===== MATERIAL SHOWN

Lemma other_sym x y : other x y -> other y x.
Proof. unfold other. lia. Qed.

(** [h'] is [h] but for the header at [a]. *)
Definition header (h : heap) (a p n : Z) (h' : heap) : Prop :=
  ptr h' a = p /\ size h' a = n /\ (forall x, x <> a -> x <> a + 4 -> word h' x = word h x) /\
  freep h' = freep h /\ brk h' = brk h.

Lemma header_other h a p n h' y : header h a p n h' -> other a y -> ptr h' y = ptr h y /\ size h' y = size h y.
Proof. intros (_ & _ & H & _) (? & ? & ? & ?). unfold ptr, size. by rewrite !H. Qed.

Lemma set_header h a p n : header h a p n (set_ptr (set_size h a n) a p).
Proof.
  unfold header, ptr, size, set_ptr, set_size. cbn [freep brk set_word]. split_and!; try done.
  - rewrite word_set. by rewrite Z.eqb_refl.
  - rewrite !word_set. destruct (Z.eqb_spec (a + 4) a); [lia|]. by rewrite Z.eqb_refl.
  - intros x H1 H2. rewrite !word_set. destruct (Z.eqb_spec x a), (Z.eqb_spec x (a + 4)); done.
Qed.

Lemma set_header_ptr h a p : header h a p (size h a) (set_ptr h a p).
Proof.
  unfold header, ptr, size, set_ptr. cbn [freep brk set_word]. split_and!; try done.
  - rewrite word_set. by rewrite Z.eqb_refl.
  - rewrite word_set. by destruct (Z.eqb_spec (a + 4) a); [lia|].
  - intros x H1 H2. rewrite word_set. by destruct (Z.eqb_spec x a).
Qed.

Lemma gap_other b (x y : block) : inside b x -> inside b y -> gap x y -> other x.1 y.1.
Proof. unfold gap, other, inside. lia. Qed.

Lemma prefix_other b F L G H K : placed b F L -> F = (G ++ H) ++ K -> H <> [] ->
  other (prv (G ++ H)) (prv G).
Proof.
  intros Hp -> Hn. rewrite prv_app by done. destruct (prv_last base H Hn) as (z & Hz & ->).
  assert (Hiz : inside b z) by (apply (placed_in _ _ _ _ Hp); set_solver).
  destruct (decide (G = [])) as [->|HG]; [by apply (base_other b)|].
  destruct (prv_last base G HG) as (y & Hy & ->).
  assert (Hiy : inside b y) by (apply (placed_in _ _ _ _ Hp); set_solver).
  pose proof (pl_sorted _ _ _ Hp) as Hs. apply StronglySorted_app in Hs as (_ & Hs & _).
  apply other_sym, (gap_other b); try done. by eapply StronglySorted_app_1_elem_of.
Qed.

Lemma live_other b F L a n y : placed b F L -> L !! a = Some n -> y ∈ F -> other a y.1.
Proof.
  intros Hp Ha Hy. apply (disj_other (a, n) y); [apply (pl_live _ _ _ Hp _ _ Ha)|apply (placed_in _ _ _ _ Hp Hy)|].
  by apply (pl_apart _ _ _ Hp).
Qed.

Lemma live_prv b F L a n G K : placed b F L -> L !! a = Some n -> F = G ++ K -> other a (prv G).
Proof.
  intros Hp Ha ->. destruct (decide (G = [])) as [->|HG].
  { by apply (base_other b (a, n)), (pl_live _ _ _ Hp). }
  destruct (prv_last base G HG) as (y & Hy & ->). eapply live_other; [done|done|set_solver].
Qed.

(** The words inside an allocated block are of no other header. *)
Lemma payload_not b F L a n y x : placed b F L -> L !! a = Some n -> y ∈ F -> a + 8 <= x < a + 8 * n ->
  x <> y.1 /\ x <> y.1 + 4.
Proof.
  intros Hp Ha Hy Hx. pose proof (placed_in _ _ _ _ Hp Hy) as Hi. pose proof (pl_apart _ _ _ Hp _ _ _ Ha Hy) as Hd.
  unfold inside in Hi. unfold disj in Hd. cbn in Hd. lia.
Qed.

Lemma payload_prv b F L a n G K x : placed b F L -> L !! a = Some n -> F = G ++ K ->
  a + 8 <= x < a + 8 * n -> x <> prv G /\ x <> prv G + 4.
Proof.
  intros Hp Ha -> Hx. destruct (decide (G = [])) as [->|HG].
  { pose proof (pl_live _ _ _ Hp _ _ Ha) as Hi. unfold inside in Hi. cbn in *. lia. }
  destruct (prv_last base G HG) as (y & Hy & ->). eapply payload_not; [done|done|set_solver|done].
Qed.

Lemma after_other b F1 F2 L y : placed b (F1 ++ F2) L -> y ∈ F2 -> other (prv F1) y.1.
Proof.
  intros Hp Hy. assert (Hyi : inside b y) by (apply (placed_in _ _ _ _ Hp); set_solver).
  destruct (decide (F1 = [])) as [->|HG]; [by apply (base_other b)|].
  destruct (prv_last base F1 HG) as (z & Hz & ->).
  apply (gap_other b); [apply (placed_in _ _ _ _ Hp); set_solver|done|].
  eapply StronglySorted_app_1_elem_of; [apply (pl_sorted _ _ _ Hp)|done|done].
Qed.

==========

All lines in the data above from the one with "Lemma set_header h" through the one with "(** The words" must be repeated exactly, and no others.

TASK ANSWER:
Lemma set_header h a p n : header h a p n (set_ptr (set_size h a n) a p).
Proof.
  unfold header, ptr, size, set_ptr, set_size. cbn [freep brk set_word]. split_and!; try done.
  - rewrite word_set. by rewrite Z.eqb_refl.
  - rewrite !word_set. destruct (Z.eqb_spec (a + 4) a); [lia|]. by rewrite Z.eqb_refl.
  - intros x H1 H2. rewrite !word_set. destruct (Z.eqb_spec x a), (Z.eqb_spec x (a + 4)); done.
Qed.

Lemma set_header_ptr h a p : header h a p (size h a) (set_ptr h a p).
Proof.
  unfold header, ptr, size, set_ptr. cbn [freep brk set_word]. split_and!; try done.
  - rewrite word_set. by rewrite Z.eqb_refl.
  - rewrite word_set. by destruct (Z.eqb_spec (a + 4) a); [lia|].
  - intros x H1 H2. rewrite word_set. by destruct (Z.eqb_spec x a).
Qed.

Lemma gap_other b (x y : block) : inside b x -> inside b y -> gap x y -> other x.1 y.1.
Proof. unfold gap, other, inside. lia. Qed.

Lemma prefix_other b F L G H K : placed b F L -> F = (G ++ H) ++ K -> H <> [] ->
  other (prv (G ++ H)) (prv G).
Proof.
  intros Hp -> Hn. rewrite prv_app by done. destruct (prv_last base H Hn) as (z & Hz & ->).
  assert (Hiz : inside b z) by (apply (placed_in _ _ _ _ Hp); set_solver).
  destruct (decide (G = [])) as [->|HG]; [by apply (base_other b)|].
  destruct (prv_last base G HG) as (y & Hy & ->).
  assert (Hiy : inside b y) by (apply (placed_in _ _ _ _ Hp); set_solver).
  pose proof (pl_sorted _ _ _ Hp) as Hs. apply StronglySorted_app in Hs as (_ & Hs & _).
  apply other_sym, (gap_other b); try done. by eapply StronglySorted_app_1_elem_of.
Qed.

Lemma live_other b F L a n y : placed b F L -> L !! a = Some n -> y ∈ F -> other a y.1.
Proof.
  intros Hp Ha Hy. apply (disj_other (a, n) y); [apply (pl_live _ _ _ Hp _ _ Ha)|apply (placed_in _ _ _ _ Hp Hy)|].
  by apply (pl_apart _ _ _ Hp).
Qed.

Lemma live_prv b F L a n G K : placed b F L -> L !! a = Some n -> F = G ++ K -> other a (prv G).
Proof.
  intros Hp Ha ->. destruct (decide (G = [])) as [->|HG].
  { by apply (base_other b (a, n)), (pl_live _ _ _ Hp). }
  destruct (prv_last base G HG) as (y & Hy & ->). eapply live_other; [done|done|set_solver].
Qed.

(** The words inside an allocated block are of no other header. *)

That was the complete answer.